Bruna Caroline Durau, Mireli Trombin de Souza, Lucas Kussek Aguiar, Leticia Tamara Maleski, Micheli Trombin de Souza, Maria Aparecida Cassilha Zawadneak

Resumo


Percevejos do gênero Orius (Hemiptera: Anthocoridae) são usados com sucesso no controle biológico. Esses inimigos naturais são zoofitófagos e presas são o principal componente de suas dietas, mas a complementam com água e nutrientes obtidos de pólen e néctar. Aliado ao controle biológico, os óleos essenciais (OEs) surgem como alternativa no manejo de artrópodes, e sua associação com os predadores pode ser uma boa estratégia. Contudo, são escassos os estudos envolvendo os efeitos destes bioinseticidas à muitas espécies de organismos benéficos.

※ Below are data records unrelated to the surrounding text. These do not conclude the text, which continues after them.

Lemma lmdb_ops_touch_one_path_witness :
  "/b/other" <> "/b/d" /\
  MetaLmdb.cache_meta_lookup default_meta_ctx
    (snd (MetaLmdb.cache_meta_store default_meta_ctx ∅ "/b/d" stat_dir
            1700000001 true))
    "/b/other"
    {| type := 0; size := 0; mtime := 0; ctime := 0; mode := 0; uid := 0;
       gid := 0; ino := 0; cached_at := 0; valid_until := 0 |}
    1700000002
  = MetaLmdb.cache_meta_lookup default_meta_ctx ∅ "/b/other"
      {| type := 0; size := 0; mtime := 0; ctime := 0; mode := 0; uid := 0;
         gid := 0; ino := 0; cached_at := 0; valid_until := 0 |}
      1700000002.
Proof.
  assert (H : "/b/other" <> "/b/d") by discriminate.
  split; [exact H |].
  exact (proj1 (proj1
           (lmdb_ops_touch_one_path default_meta_ctx ∅ "/b/d" "/b/other" stat_dir
              1700000001 true _ 1700000002 H))).
Defined.

(** ** The open-time coherence check, composed with the stores *)

Section CoherencyFacts.
Import Coherency.

(** The check, by cases on the staleness of the cached record. *)
Lemma coherency_check_cases mctx db block path st now :
  cache_coherency_check_and_invalidate mctx db block path st now
  = if stale_record db path st
    then (0, snd (MetaSqlite.cache_meta_invalidate mctx db path),
          match block with
          | Some (bctx, tree) =>
              Some (snd (fst (cache_block_invalidate_file bctx tree path)),
                    snd (cache_block_invalidate_file bctx tree path))
          | None => None
          end)
    else (0, db, block).
Proof.
  unfold cache_coherency_check_and_invalidate, stale_record,
    MetaSqlite.cache_meta_lookup, cache_coherency_validate_meta.
  destruct (MetaSqlite.metadata db !! path) as [row |]; cbn; [| reflexivity].
  destruct ((MetaSqlite.c_mtime row =? st_mtime st)
            && (MetaSqlite.c_size row =? Meta.st_size st)); cbn; [reflexivity |].
  destruct block as [[bctx tree] |]; [| reflexivity].
  destruct (cache_block_invalidate_file bctx tree path) as [[rc bctx'] tree'].
  reflexivity.
Qed.

Lemma stale_record_invalidated mctx db path st :
  stale_record (snd (MetaSqlite.cache_meta_invalidate mctx db path)) path st
  = false.
Proof.
  unfold stale_record, MetaSqlite.cache_meta_invalidate.
  cbn [snd MetaSqlite.metadata]. rewrite lookup_delete_eq. reflexivity.
Qed.

Lemma stale_record_stored mctx db path st st' t0 :
  stale_record (snd (MetaSqlite.cache_meta_store mctx db path st t0 true)) path st'
  = negb ((st_mtime st =? st_mtime st') && (Meta.st_size st =? Meta.st_size st')).
Proof.
  unfold stale_record, MetaSqlite.cache_meta_store.
  cbn [snd MetaSqlite.metadata]. rewrite lookup_insert_eq. reflexivity.
Qed.

Lemma stale_record_stored_negative mctx db path st' t0 :
  stale_record (snd (MetaSqlite.cache_meta_store_negative mctx db path t0 true))
    path st'
  = negb ((0 =? st_mtime st') && (0 =? Meta.st_size st')).
Proof.
  unfold stale_record, MetaSqlite.cache_meta_store_negative.
  cbn [snd MetaSqlite.metadata]. rewrite lookup_insert_eq. reflexivity.
Qed.

End CoherencyFacts.

(** Property X26: the check right after a store.  For a record written by
    [cache_meta_store] from a stat buffer, the check against a backend stat
    leaves the metadata store and the block store as they are when mtime and
    size of the two buffers agree, whatever their other fields and whatever
    the age of the record, and removes the record otherwise.  A negative
    record, written by [cache_meta_store_negative], is kept only against a
    backend stat whose mtime and size are both 0, and removed otherwise. *)
Theorem coherency_check_after_store mctx db block path st st' t0 now :
  (let db1 := snd (MetaSqlite.cache_meta_store mctx db path st t0 true) in
   let r := Coherency.cache_coherency_check_and_invalidate mctx db1 block path
              st' now in
   if (st_mtime st =? st_mtime st') && (Meta.st_size st =? Meta.st_size st')
   then r = (0, db1, block)
   else MetaSqlite.cache_meta_lookup mctx (snd (fst r)) path now = None) /\
  (let db1 := snd (MetaSqlite.cache_meta_store_negative mctx db path t0 true) in
   let r := Coherency.cache_coherency_check_and_invalidate mctx db1 block path
              st' now in
   if (0 =? st_mtime st') && (0 =? Meta.st_size st')
   then r = (0, db1, block)
   else MetaSqlite.cache_meta_lookup mctx (snd (fst r)) path now = None).
Proof.
  cbn zeta. rewrite !coherency_check_cases.
  rewrite stale_record_stored, stale_record_stored_negative.
  split.
  - destruct ((st_mtime st =? st_mtime st')
              && (Meta.st_size st =? Meta.st_size st')); cbn [negb fst snd];
      [reflexivity |].
    apply cache_meta_lookup_None. cbn. apply lookup_delete_eq.
  - destruct ((0 =? st_mtime st') && (0 =? Meta.st_size st'));
      cbn [negb fst snd]; [reflexivity |].
    apply cache_meta_lookup_None. cbn. apply lookup_delete_eq.
Qed.

(** Property X27: the check is idempotent.  Running
    [cache_coherency_check_and_invalidate] a second time with the same
    backend stat, at any time, returns 0 and changes nothing more: either
    the first run removed the record and the blocks, and the second finds
    no record; or the record matched, and it still does. *)
Theorem coherency_check_idempotent mctx db block path st now now' :
  let r := Coherency.cache_coherency_check_and_invalidate mctx db block path
             st now in
  fst (fst r) = 0 /\
  Coherency.cache_coherency_check_and_invalidate mctx (snd (fst r)) (snd r)
    path st now' = r.
Proof.
  cbn zeta. rewrite coherency_check_cases.
  destruct (stale_record db path st) eqn:Hstale; cbn [fst snd].
  - split; [reflexivity |]. rewrite coherency_check_cases.
    rewrite stale_record_invalidated. reflexivity.
  - split; [reflexivity |]. rewrite coherency_check_cases, Hstale. reflexivity.
Qed.

(** Property X28: the check acts on one path.  Whatever it finds for the
    path, it leaves the attribute record of every other path and every
    directory listing as they were, and it keeps every block of every path
    whose hash differs from the hash of the path. *)
Theorem coherency_check_frame mctx db bctx (tree : blocks_tree) path st now :
  let r := Coherency.cache_coherency_check_and_invalidate mctx db
             (Some (bctx, tree)) path st now in
  (forall q t, q <> path ->
     MetaSqlite.cache_meta_lookup mctx (snd (fst r)) q t
     = MetaSqlite.cache_meta_lookup mctx db q t) /\
  MetaSqlite.dir_entries (snd (fst r)) = MetaSqlite.dir_entries db /\
  exists bctx' tree',
    snd r = Some (bctx', tree') /\
    forall q j, hash_path q <> hash_path path ->
      cache_block_exists bctx' tree' q j = cache_block_exists bctx tree q j.
Proof.
  cbn zeta. rewrite coherency_check_cases.
  destruct (stale_record db path st); cbn [fst snd].
  - split; [| split; [reflexivity |]].
    + intros q t Hne. apply cache_meta_lookup_ext.
      unfold MetaSqlite.cache_meta_invalidate. cbn [snd MetaSqlite.metadata].
      apply lookup_delete_ne. congruence.
    + eexists _, _. split; [reflexivity |].
      intros q j Hne. rewrite cache_block_invalidate_file_exists.
      apply Z.eqb_neq in Hne. rewrite Hne. apply andb_true_r.
  - split; [reflexivity | split; [reflexivity |]].
    exists bctx, tree. split; reflexivity.
Qed.

(** Property X29: a cached listing passes the directory check exactly when
    the directory has the mtime it was stored with.  After a
    [cache_dir_store] that returns 0, the mtime that a hit of
    [cache_dir_lookup] reports is the stored one, so
    [cache_coherency_validate_dir] on it answers true if and only if the
    backend stat carries the [dir_mtime] given to the store. *)
Theorem dir_listing_validated ctx db path es m now now' insert_done
    l count m' v st :
  fst (MetaSqlite.cache_dir_store ctx db path (Some es) m now insert_done) = 0 ->
  MetaSqlite.cache_dir_lookup ctx
    (snd (MetaSqlite.cache_dir_store ctx db path (Some es) m now insert_done))
    path now'
  = Some (l, count, m', v) ->
  (Coherency.cache_coherency_validate_dir path m' st = true <-> st_mtime st = m).
Proof.
  intros Hrc Hlook.
  destruct (cache_dir_lookup_after_any_store ctx db path es m now now' insert_done
              l count m' v Hrc Hlook) as (_ & _ & -> & _).
  unfold Coherency.cache_coherency_validate_dir. rewrite Z.eqb_eq.
  split; congruence.
Qed.

Lemma dir_listing_validated_witness :
  let r := MetaSqlite.cache_dir_store default_meta_ctx MetaSqlite.empty_db "/b"
             (Some listing_y_x) 1700000000 1700000001 all_done in
  fst r = 0 /\
  MetaSqlite.cache_dir_lookup default_meta_ctx (snd r) "/b" 1700000002
  = Some ([ {| name := "x"; d_type := CACHE_ENTRY_FILE |};
            {| name := "y"; d_type := CACHE_ENTRY_DIR |} ],
          2, 1700000000, true) /\
  (Coherency.cache_coherency_validate_dir "/b" 1700000000 stat_dir = true <->
   st_mtime stat_dir = 1700000000).
Proof.
  assert (H1 : fst (MetaSqlite.cache_dir_store default_meta_ctx
                      MetaSqlite.empty_db "/b" (Some listing_y_x)
                      1700000000 1700000001 all_done) = 0)
    by (vm_compute; reflexivity).
  assert (H2 : MetaSqlite.cache_dir_lookup default_meta_ctx
                 (snd (MetaSqlite.cache_dir_store default_meta_ctx
                         MetaSqlite.empty_db "/b" (Some listing_y_x)
                         1700000000 1700000001 all_done)) "/b" 1700000002
               = Some ([ {| name := "x"; d_type := CACHE_ENTRY_FILE |};
                         {| name := "y"; d_type := CACHE_ENTRY_DIR |} ],
                       2, 1700000000, true))
    by (vm_compute; reflexivity).
  split; [exact H1 |]. split; [exact H2 |].
  exact (dir_listing_validated _ _ _ _ _ _ _ _ _ _ _ _ stat_dir H1 H2).
Defined.
Lemma silent_failure_iff_witness :
  api_search Demo.env
             {| q := QObj [("toString", QStr "x")];
                mediaType := QStr "images"; license := QUndef |}
             (Demo.upstream Demo.token_ok (Replied 200 Demo.results))
  = (Threw (Error "Cannot convert object to primitive value"), []).
Proof.
  apply (proj2 (silent_failure_iff Demo.env
                  {| q := QObj [("toString", QStr "x")];
                     mediaType := QStr "images"; license := QUndef |}
                  (Demo.upstream Demo.token_ok (Replied 200 Demo.results)))).
  right. right. split; reflexivity.
Defined.
(** X16: when the first page announces one page, none, or a negative
    number of pages, [initialImport] starts no goroutine: it returns [nil]
    as soon as the first page is stored, and nothing more is asked of the
    site, the vectorizer or the store. *)
Theorem initialImport_stops_after_a_single_page (nb : Z) (w w1 : W) :
  run h (vectorizePostsPage i 1 100) w = (Val (Ok nb), w1) ->
  (nb <= 1)%Z ->
  initialImport h i [WaitReturns] w = Some (None, w1)
  /\ forall cs r w',
       initialImport h i cs w = Some (r, w') ->
       cs = [WaitReturns] /\ r = None /\ w' = w1.
Proof.
  intros Hrun Hnb.
  assert (Hw : step h i WaitReturns (enter h i w)
               = Some {| main := Returned None;
                         grp := SetLimit (maxGoroutines i) zero; world := w1 |}).
  { rewrite (enter_loop _ _ _ Hrun). unfold step. cbn.
    destruct (Z.leb_spec 2 nb); [lia | reflexivity]. }
  split.
  { unfold initialImport. cbn [exec]. rewrite Hw. reflexivity. }
  intros cs r w' Himp. unfold initialImport in Himp.
  destruct cs as [|c cs].
  { cbn [exec] in Himp. rewrite (enter_loop _ _ _ Hrun) in Himp. discriminate Himp. }
  cbn [exec] in Himp.
  destruct c as [|n|].
  - rewrite (enter_loop _ _ _ Hrun) in Himp. unfold step in Himp. cbn in Himp.
    destruct (Z.leb_spec 2 nb); [lia | discriminate Himp].
  - rewrite (enter_loop _ _ _ Hrun) in Himp. unfold step in Himp. cbn in Himp.
    unfold move in Himp. cbn in Himp. rewrite lookup_nil in Himp. discriminate Himp.
  - rewrite Hw in Himp.
    destruct (exec h i cs _) as [s'|] eqn:Hex; [| discriminate Himp].
    destruct (returned_is_final cs {| main := Returned None;
                                      grp := SetLimit (maxGoroutines i) zero;
                                      world := w1 |} s' None eq_refl Hex) as [-> ->].
    cbn in Himp. injection Himp as <- <-. repeat split.
Qed.

(** X17: with a ceiling of 0 the semaphore has no token: when the first
    page announces two pages or more, the first [grp.Go] blocks for ever.
    [initialImport] cannot take a step after the first page, and no run of it
    returns. *)
Theorem initialImport_blocks_on_a_zero_ceiling (nb : Z) (w w1 : W) :
  run h (vectorizePostsPage i 1 100) w = (Val (Ok nb), w1) ->
  (2 <= nb)%Z ->
  maxGoroutines i = 0%Z ->
  (forall c, step h i c (enter h i w) = None)
  /\ forall cs, initialImport h i cs w = None.
Proof.
  intros Hrun Hnb Hmax.
  assert (Hstuck : forall c, step h i c (enter h i w) = None).
  { intros c. rewrite (enter_loop _ _ _ Hrun). unfold step. cbn. rewrite Hmax.
    destruct c as [|n|]; cbn.
    - destruct (Z.leb_spec 2 nb); [reflexivity | lia].
    - unfold move. cbn. now rewrite lookup_nil.
    - destruct (Z.leb_spec 2 nb); [reflexivity | lia]. }
  split; [exact Hstuck |].
  intros [|c cs]; unfold initialImport; cbn [exec].
  - now rewrite (enter_loop _ _ _ Hrun).
  - now rewrite Hstuck.
Qed.

Lemma dispatch_all (nb : Z) (k : nat) : forall (s : State W) (page : Z),
  main s = Loop nb page ->
  sem (grp s) = None ->
  (nb <= int_max)%Z -> (2 <= page)%Z ->
  (k <> O -> page + Z.of_nat k <= nb + 1)%Z ->
  exists s',
    exec h i (replicate k Dispatch) s = Some s'
    /\ map id (running (grp s')) = map id (running (grp s)) ++ pages_from page k
    /\ world s' = world s.
Proof.
  induction k as [|k IH]; intros s page Hm Hsem Hnb Hp Hk.
  - exists s. cbn. now rewrite app_nil_r.
  - specialize (Hk ltac:(discriminate)).
    cbn [replicate exec]. unfold step. rewrite Hm.
    unfold can_Go. rewrite Hsem.
    destruct (Z.leb_spec page nb); [| lia]. cbn [andb].
    destruct k as [|k].
    + eexists. cbn [replicate exec]. split; [reflexivity |].
      cbn. rewrite map_app. cbn. now split.
    + edestruct (IH {| main := Loop nb (int_wrap (page + 1));
                       grp := Go page (pageTask i page) (grp s);
                       world := world s |} (page + 1)%Z)
        as (s' & Hex & Hids & Hw).
      * cbn. rewrite int_wrap_small; [reflexivity |]. unfold int_min, int_max in *. lia.
      * exact Hsem.
      * exact Hnb.
      * lia.
      * lia.
      * exists s'. split; [exact Hex |]. split; [| exact Hw].
        rewrite Hids. cbn [grp Go running]. rewrite map_app. cbn [map id pages_from].
        now rewrite <- app_assoc.
Qed.

(** X18: a negative ceiling is no ceiling ([SetLimit] drops the semaphore):
    the loop can hand every page from 2 on to [grp.Go] before any goroutine
    has moved, so that all of them are in flight at once. *)
Theorem initialImport_has_no_ceiling_when_negative (nb : Z) (w w1 : W) :
  run h (vectorizePostsPage i 1 100) w = (Val (Ok nb), w1) ->
  (maxGoroutines i < 0)%Z ->
  exists s,
    exec h i (replicate (Z.to_nat (nb - 1)) Dispatch) (enter h i w) = Some s
    /\ map id (running (grp s)) = fanned_out nb
    /\ length (running (grp s)) = Z.to_nat (nb - 1)
    /\ world s = w1.
Proof.
  intros Hrun Hmax.
  pose proof (first_page_range h i w w1 nb Hrun) as Hnb.
  destruct (dispatch_all nb (Z.to_nat (nb - 1)) (enter h i w) 2) as (s & Hex & Hids & Hw).
  - now rewrite (enter_loop _ _ _ Hrun).
  - rewrite (enter_loop _ _ _ Hrun). cbn.
    destruct (Z.ltb_spec (maxGoroutines i) 0); [reflexivity | lia].
  - exact Hnb.
  - lia.
  - lia.
  - exists s. split; [exact Hex |].
    rewrite (enter_loop _ _ _ Hrun) in Hids, Hw. cbn in Hids, Hw.
    split; [exact Hids |]. split; [| exact Hw].
    rewrite <- (length_map id), Hids. unfold fanned_out.
    clear. generalize 2%Z. induction (Z.to_nat (nb - 1)) as [|n IH]; intros a; cbn;
      [reflexivity | now rewrite IH].
Qed.

End ImportMore.

(** ** [Start] *)

Section StartFacts.
Context `{importer.Decoder} {W : Type}.
Import importer start.
Variable h : Handler ImpE W.
Variable i : Importer.

(** A call of [vectorizePostsPage] that returns has asked the site for its
    page, once. *)
Lemma vectorizePostsPage_fetches_once (page hitsPerPage : Z) (r : result Z) (w w' : W) :
  run h (vectorizePostsPage i page hitsPerPage) w = (Val r, w') ->
  urls_fetched (trace h (vectorizePostsPage i page hitsPerPage) w)
  = [posts_url i page hitsPerPage].
Proof.
  intros Hrun.
  pose proof (vectorizePostsPage_stages h i page hitsPerPage w) as Hst.
  rewrite Hrun in Hst. cbn zeta in Hst.
  destruct (h _ (HttpGet _) w) as [[[resp|e]|m] w0]; try discriminate Hst.
  2:{ pose proof (f_equal snd Hst) as Ht. cbn [snd] in Ht. now rewrite Ht. }
  cbn beta in Hst.
  destruct (strconv.Atoi _) as [nb|e0].
  2:{ pose proof (f_equal snd Hst) as Ht. cbn [snd] in Ht. now rewrite Ht. }
  destruct (negb _).
  { pose proof (f_equal snd Hst) as Ht. cbn [snd] in Ht. now rewrite Ht. }
  destruct (json_Decode resp) as [posts|e0].
  2:{ pose proof (f_equal snd Hst) as Ht. cbn [snd] in Ht. now rewrite Ht. }
  destruct (h _ (VectorizeBatch _) w0) as [[[embeddings|e0]|m] w1]; try discriminate Hst.
  2:{ pose proof (f_equal snd Hst) as Ht. cbn [snd] in Ht. now rewrite Ht. }
  destruct (Nat.leb_spec (length embeddings) (length posts)) as [Hle|Hlt];
    [| discriminate Hst].
  destruct (h _ (StoreArticles _) w1) as [[[e0|]|m] w2]; try discriminate Hst;
    pose proof (f_equal snd Hst) as Ht; cbn [snd] in Ht; now rewrite Ht.
Qed.

Lemma urls_fetched_app (l l' : list (Entry ImpE)) :
  urls_fetched (l ++ l') = urls_fetched l ++ urls_fetched l'.
Proof. unfold urls_fetched. now rewrite map_app, concat_app. Qed.

(** The loop returns when the context is done, and only then. *)
Lemma polling_stops (signals : list Signal) : forall (st : Status) (w w' : W),
  run h (polling i signals) w = (Val st, w') ->
  st = Stopped <-> In Done signals.
Proof.
  induction signals as [|[|] signals IH]; intros st w w' Hrun.
  - cbn in Hrun. injection Hrun as <- _. split; [discriminate | intros []].
  - cbn [polling] in Hrun. rewrite run_bind in Hrun.
    destruct (run h (vectorizePostsPage i 1 20) w) as [[r|m] w1]; [| discriminate Hrun].
    rewrite (IH _ _ _ Hrun).
    split; [intros Hin; now right | intros [Heq | Hin]];
      [discriminate Heq | exact Hin].
  - cbn in Hrun. injection Hrun as <- _. split; [intros _; now left | reflexivity].
Qed.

Nesse sentido, avaliamos a seletividade dos resíduos secos de seis OEs quanto à toxicidade a Orius insidiosus (Say). Óleos essenciais de alecrim (Rosmarinus officinalis - quimiotipos cânfora, cineol e alfa-pineno), citronela (Cymbopogon winterianus) e hortelã (Mentha arvensis e Mentha piperita) foram pulverizados sobre flores de morangueiro ‘San Andreas’ acondicionadas em frasco com água. As concentrações utilizadas foram: 1,0; 1,5; 2,0; 2,5; 3,0; 3,5; 4,0; e 5,0%. Como controle positivo e negativo foram empregados Openeem Plus® (300 mL L-1) e acetona, respectivamente. As flores foram mantidas em temperatura ambiente (25±3 ºC), por 1 h, para secagem dos resíduos. Posteriormente, as flores foram introduzidas nas gaiolas (12 cm de altura × 10 cm de diâmetro) e realizadas as solturas de O. insidiosus. A mortalidade dos predadores foi avaliada diariamente, por sete dias. O delineamento foi inteiramente casualizado, com 48 tratamentos (OEs × concentrações) e cinco repetições, sendo a unidade experimental constituída por uma gaiola contendo uma flor e 10 adultos. Os OEs foram classificados de acordo com a metodologia proposta pela IOBC/WPRS. Todas as concentrações testadas de alecrim, citronela e hortelã foram consideradas inócuas (mortalidade <30%). Os OEs proporcionaram sobrevivência do predador de 84 a 100%. Em função da baixa toxicidade dos OEs testados, estes compostos têm potencial para programas de manejo visando a conservação do predador O. insidiosus.


Palavras-chave


inimigo natural, plantas inseticidas, alecrim, citronela, hortelã.